Novel Anti-Aggregation Agent for Dye-Sensitized Solar Cells

Solar cells are rapidly becoming a major means of producing clean electricity in many nations. An enormous amount of work has been put into popularizing solar power over the past few decades. However, there are now several obstacles that prevent the technology from being used widely.

Novel Anti-Aggregation Agent for Dye-Sensitized Solar Cells
Ionic liquids prevent the aggregation of dye molecules in solar cells. By modifying the surface of the oxide electrode with molten ionic salts, one can prevent the clumping of dye molecules without significantly impacting their coverage. This simple modification greatly improves the energy-conversion performance of dye-sensitized solar cells, find researchers from NITech, Japan in a new study. Image Credit: Tomohiko Inomata from Nagoya Institute of Technology, Japan.

In dye-sensitized solar cells (DSSCs), a promising photovoltaic technology, a major problem is dye aggregation. By design, DSSCs are photosynthesis-imitating electrochemical systems that rely on unique photosensitive dyes to turn sunlight into electricity.

The dye should ideally be coated evenly over the surface of an oxide electrode placed beneath a transparent layer so that electrons in the dye can efficiently transfer energy from absorbed sunlight. An external circuit is powered by the free electrons produced by this process.

However, most dyes have a propensity to collect on the electrode surface, impeding the ideal passage of both light and electric charges. This has a negative impact on DSSC performance that has been challenging to overcome.

Thankfully, a group of researchers from Nagoya Institute of Technology, Japan, under the direction of Associate Professor Tomohiko Inomata, may have just discovered a solution for this issue. They demonstrated in a recent work published in RSC Advances that specific ionic liquids (molten salts in a liquid form at relatively low temperatures) can effectively inhibit dye aggregation.

Other members of this research team included Ms. Ayaka Matsunaga and Prof. Tomohiro Ozawa from Nagoya Institute of Technology, and Prof. Hideki Masuda from Aichi Institute of Technology, Japan.
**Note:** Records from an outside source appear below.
(* ===== verification/TreapMap.v ===== *)
(** The treaps as finite maps: runs of operations on the mutable treap, all the versions of the
    immutable one, and the order of the priorities. *)

From stdpp Require Import gmap sorting.
From S2P Require Import Prelude Treap TreapStore TreapPut TreapFacts.

(** * Sorted lists and maps *)

Definition to_map (l : list (bytes * bytes)) : gmap bytes bytes := list_to_map l.

Lemma to_map_cons k w l : to_map ((k, w) :: l) = <[k := w]> (to_map l).
Proof. done. Qed.
Lemma to_map_nil : to_map [] = ∅.
Proof. done. Qed.
Lemma to_map_elem l e : sorted l -> e ∈ l <-> to_map l !! fst e = Some (snd e).
Proof.
  destruct e as [x w]. intros Hk. cbn [fst snd]. unfold to_map. rewrite elem_of_list_to_map; [done|]. unfold sorted in Hk.
  change (l.*1) with (map fst l). induction Hk as [|y k Hk IH Hf]; constructor; [|done]. intros Hx. rewrite Forall_forall in Hf. by apply Hf, key_lt_irrefl in Hx.
Qed.
#[local] Opaque to_map.

Lemma get_entry_map key l : sorted l -> get_entry key l = to_map l !! key.
Proof.
  intros Hs. induction l as [|[k w] l IH]; cbn [get_entry]; [by rewrite to_map_nil|]. apply sorted_cons in Hs as [Ha Hs]. rewrite to_map_cons.
  cbn [fst] in Ha. destruct (Compare key k) eqn:Ek.
  - apply Compare_Eq in Ek as ->. by rewrite lookup_insert_eq.
  - rewrite lookup_insert_ne by (intros ->; by rewrite Compare_refl in Ek). rewrite <-IH by done. rewrite get_entry_above; [done|]. by eapply above_trans.
  - rewrite lookup_insert_ne by (intros ->; by rewrite Compare_refl in Ek). by apply IH.
Qed.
How do ionic liquids manage to accomplish this? The researchers concentrated on two ionic liquids with noticeably different molecular sizes and two kinds of dyes to clarify the precise mechanism at work.

Both ionic liquids shared the same molecular make-up, which included a titanium dioxide (TiO2) anchor that binds well to the electrode, a main polymer chain connecting this anchor to a phosphor atom, and three additional short polymer chains sticking out from the phosphor atom and away from the main “vertical” chain.

The TiO2 electrodes were immersed in solutions with various dye-to-ionic-liquid ratios, and the investigators carefully examined how the various molecules attached to them. After refining the manufacturing process, they discovered that DSSCs manufactured with an ionic liquid with a longer molecular structure performed noticeably better than those made with oxide electrodes that were not modified.

The spatially bulky molecular structure of ionic liquids acts as an effective anti-aggregation agent without significantly impacting the amount of dye adsorbed into the electrode. Most importantly, the introduction of the larger ionic liquid improves all the photovoltaic parameters of the DSSCs.

Tomohiko Inomata, Associate Professor, Nagoya Institute of Technology

It goes without saying that advancements in solar cell technology could provide a competitive advantage in the ongoing war against energy and climate crises. Despite the fact that ionic liquids are normally costly, the team’s method of use makes them affordable.

Put simply, the idea is to apply ionic liquids only at the required part of the devicein this case, the electrode's surface.

Tomohiko Inomata, Associate Professor, Nagoya Institute of Technology

The group thinks that the widespread use of electrodes that ionic liquids have altered may open the door to developing highly effective yet reasonably priced materials for solar cells and catalytic systems. Ionic liquids provide a much-needed degree of versatility as anti-aggregation agents because the structure of these substances can be adjusted during manufacture.

These discoveries might pave the way for a better future for DSSCs and, eventually, the entire planet.

The research was funded in part by a Grant-in-Aid for Scientific Research from the Ministry of Culture, Sports, Science, and Technology, Japan (MEXT/JSPS KAKENHI Grant Number (B) 20H02752 and (C) 21K04664, and by the Murata Science Foundation.

Journal Reference:

Inomata, T., et al. (2022) Improvements in photoelectric performance of dye-sensitised solar cells using ionic liquid-modified TiO2 electrodes. RSC Advances.